Don't throw the baby out with the bath water
Lets start by observing that there is a purpose for Super. It is to allow workers to save during their working life for a fully self-funded retirement. We know from previous posts (see Not so Super) that without reforms this will not happen for all but the very highest income earners.
The current focus on Super started from a tax reform perspective, and the reason the tax reform debate has turned to Superannuation is to squeeze money out of the system. Specifically to tax the rich, or more politically, to reduce the unfair tax discounts enjoyed by high income earners.
Remember from our projections that these are the only people who will live off their Super without a welfare supplement. So lets make sure that any changes to Super do not end up increasing the number of people on the aged pension.
Keep an eye on the prize
In order for a worker to be fully self-funded in retirement their Super fund balance at retirement must yield an annual income greater than the Aged Part-Pension cut-off.
Lets call this target balance the Self Funded Retirement Threshold. Today with the Aged Part Pension cut-off at just below $50,000 pa, at a yield of, say, 5% the Self Funded Retirement Threshold (SFRT) is $1,000,000.
All superannuation policies should be focused on every retiree reaching this super balance.
5 Changes to Improve our Super
This objective leads us to consider a wide range of changes that can both lower the burden on our welfare budget and yet increase the number of workers achieving self funded retirement.
Here are 5 suggestions; -
Here are 5 suggestions; -
- Taxation discounts on super contributions should be capped. There should be NO tax discounts on super contributions if the projected balance is greater than the SFRT.
- Super fund annual contribution limits should increase as the employee approaches retirement . There is no cost to the government in doing this as the tax discounts automatically cut off if the projected balance is greater thant SFRT
- Retirees should not be allowed to withdraw a 'lump sum' from their Super if by doing so its remaining balance would fall below the SFRT
- Government could issue a government guaranteed Superannuation Bond (SAB) with a fixed rate of return above inflation, say 5%. There are two benefits to this approach. The government receives a ready source of funds in return for the tax 'discount' on super contributions. Funds that can be used for long-term infrastructure projects. At the same time the individual receives a guaranteed inflation adjusted return on at least part of their super contributions. There should be strict rules pertaining to this special purpose SAB. Here are some suggestions; -
- Any SAB investment cannot be withdrawn till retirement and its value at retirement is the inflation adjusted value of the sum invested, ie no capital gain.

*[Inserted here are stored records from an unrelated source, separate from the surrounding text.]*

(* ===== verification/Control.v ===== *)
(** * [gateway.rs]: the gateway as the desktop drives it

    All the state of [Gateway], how it starts from the init frame, what an admin
    command does to it, and the maintenance that runs every second.  As in
    [Gateway.v], [other n] is whatever the other tasks do between two critical
    sections. *)

From stdpp Require Import base gmap strings list fin_maps fin_sets.
From Stdlib Require Import ZArith Lia.
From S2P Require Import Prelude Rust Externals Clock Devices Admin Guard Events World.
From S2P Require Import Pairing Webauthn Session Authorize Gateway WriteAudit Jobs Push GitBridge.

Local Open Scope Z_scope.

Section Control.
Context `{Base64, Crypto, Http, Tokio, !Webauthn Transport, World W}.

(** The fields of [Gateway] that change: the three tables of [Gateway.v], then
    [push], [spaces], [herdr_jobs], and the audit's [deferred_audit] and
    [live_streams]. *)
Record Whole := mkWhole {
  wh_gw : Gw;
  wh_push : Push;
  wh_spaces : Spaces;
  wh_jobs : Jobs;
  wh_audits : Audits;
}.

Abbreviation whole_m E A := (M (Whole * W) E A).

Definition in_gw {E A} (m : M (Gw * W) E A) : whole_m E A :=
  zoom (λ '(g, w), (wh_gw g, w))
       (λ '(x, w) '(g, _), (mkWhole x g.(wh_push) g.(wh_spaces) g.(wh_jobs) g.(wh_audits), w)) m.
Definition in_push {E A} (m : M Push E A) : whole_m E A :=
  zoom (λ '(g, _), wh_push g)
       (λ x '(g, w), (mkWhole g.(wh_gw) x g.(wh_spaces) g.(wh_jobs) g.(wh_audits), w)) m.
Definition in_spaces {E A} (m : M Spaces E A) : whole_m E A :=
  zoom (λ '(g, _), wh_spaces g)
       (λ x '(g, w), (mkWhole g.(wh_gw) g.(wh_push) x g.(wh_jobs) g.(wh_audits), w)) m.
Definition in_jobs {E A} (m : M Jobs E A) : whole_m E A :=
  zoom (λ '(g, _), wh_jobs g)
       (λ x '(g, w), (mkWhole g.(wh_gw) g.(wh_push) g.(wh_spaces) x g.(wh_audits), w)) m.
Definition in_deferred_audit {E A} (m : M (Deferred * W) E A) : whole_m E A :=
  zoom (λ '(g, w), (as_deferred (wh_audits g), w))
       (λ '(x, w) '(g, _), (mkWhole g.(wh_gw) g.(wh_push) g.(wh_spaces) g.(wh_jobs)
                              (set_deferred x g.(wh_audits)), w)) m.
(** A method with [&mut self] that cannot fail. *)
Definition run_on {S E A} (f : S → A * S) : M S E A := λ s, let '(a, s) := f s in (Ok a, s).

(** ** [Gateway::with_herdr] *)
Section New.
Context (is_absolute : string → bool).

(** [?] on a constructor's [Result]. *)
Definition of_sum {S A} (r : string + A) : M (S * W) string A :=
  match r with inl e => throw e | inr a => ret a end.

Definition gateway_new (init : Init) (instant : Z) : M (unit * W) string (GwConfig * Whole) :=
  let config := init.(listeners).(loopback) in
  let policy := init.(init_policy) in
  let! _ := of_sum (guard_new config instant) in
  reject_if (negb (is_absolute init.(herdr_binary))) "invalid-herdr-binary";;
  reject_if (negb (policy_valid policy)) "invalid-policy";;
  let! now := clock_read in
  reject_if (enable_until policy <=? now) "policy-expired";;
  let! identity := of_sum (identity_new init.(init_devices) policy) in
  let pairings := pairings_new config.(public_host) config.(required_tailscale_login) in
  let! rp_id := expect (head (split_on (char_of 58) config.(public_host))) in
  let! rp := ok_or "invalid-host" (relying_party_new config.(public_host)) in
  let ceremonies := ceremonies_new (max_devices policy) in
  let! spaces := spaces_new is_absolute init.(trust_store) init.(session_allowlist) init.(space_roots) in
  let! push := of_sum (push_new init) in
  ret (mkGwConfig rp_id rp policy,
       mkWhole (mkGw pairings identity ceremonies) push spaces jobs_new audits_new).
End New.

Section Commands.
Context (is_absolute : string → bool) (config : GwConfig) (other : nat → Whole * W → Whole * W).
Definition meanwhile_whole {E} (n : nat) : whole_m E unit := modify (other n).

(** [Identity::device], under the identity's lock *)
Definition device_known (id : string) (g : Whole) : bool :=
  bool_decide (is_Some (i_devices (gw_identity (wh_gw g)) !! id)).

(** [Gateway::command] *)
Definition gateway_command (command : CommandBody) : whole_m Failure AdminResult :=
  let! now := clock_read in
  reject_if (enable_until (gc_policy config) <=? now) (FORBIDDEN, "Policy expired");;
  match command with
  | CmdPairing command =>
      match command with
      | PairingCreate _ _ (Some id) =>
          in_gw (in_identity (let! i := get in let! _ := ok_or REJECTED (registration_target id i) in ret tt));;
          meanwhile_whole 0
      | _ => ret tt
      end;;
      in_gw (in_pairings (pairings_command command))
  | CmdDevice command =>
      let revoked := match command with DeviceRevoke _ id => Some id | _ => None end in
      let! result := in_gw (in_identity (identity_command command)) in
      match revoked with
      | Some id => meanwhile_whole 1;; in_push (modify (push_remove id))
      | None => ret tt
      end;;
      ret result
  | CmdSpaces command =>
      let! ok := in_spaces (run_on (spaces_replace is_absolute command.(sp_roots))) in
      reject_if (negb ok) (BAD_REQUEST, "Invalid spaces");;
      ret Applied
  | CmdPush command =>
      let! s := gets id in
      let! ok := in_push (run_on (push_replace command.(psh_devices) (λ id, device_known id s.1))) in
      reject_if (negb ok) (BAD_REQUEST, "Invalid push devices");;
      ret Applied
  | CmdPushAck ack => in_push (modify (push_ack ack.(pa_request_id) ack.(pa_stored)));; ret Applied
  | CmdPeers l =>
      let! s := gets id in
      ret (PeersResult l.(pl_request_id) (peer_list (gw_identity (wh_gw s.1)))
             (live_list (as_live (wh_audits s.1))))
  | CmdInit _ | CmdShutdown | CmdUnknown => throw (BAD_REQUEST, "Invalid admin command")
  end.

(** [Gateway::maintenance] *)
Definition gateway_maintenance : whole_m Failure unit :=
  in_jobs (modify reap);;
  meanwhile_whole 2;;
  in_deferred_audit flush;;
  meanwhile_whole 3;;
  in_gw (in_pairings pairings_maintenance);;
  meanwhile_whole 4;;
  let! now := clock_read in
  in_gw (in_ceremonies (modify (purge now)));;
  meanwhile_whole 5;;
  in_gw (in_identity identity_maintenance).
End Commands.
End Control.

- The maximum value of investment for any individual would be limited to the SFRT.
- The government could manage the SAB to reduce debt and to fund infrastructure projects.
- It could be mandatory for Super funds to purchase SAB as part of their annual contributions. This 'compulsory' contribution could be equivalent to the value of the tax discount provided on Super contributions. eg if a worker contributes $10,000 in any year to his super and has saved $1500 in tax in making this contribution he would have a mandatory contribution of $1500 to the SAB.
The current spate of suggestions floating on the airwaves seem to be nothing more than a tax grab. Blind application of such schemes could save money but may further diminish any likelihood of the Superannuation system achieving its goals.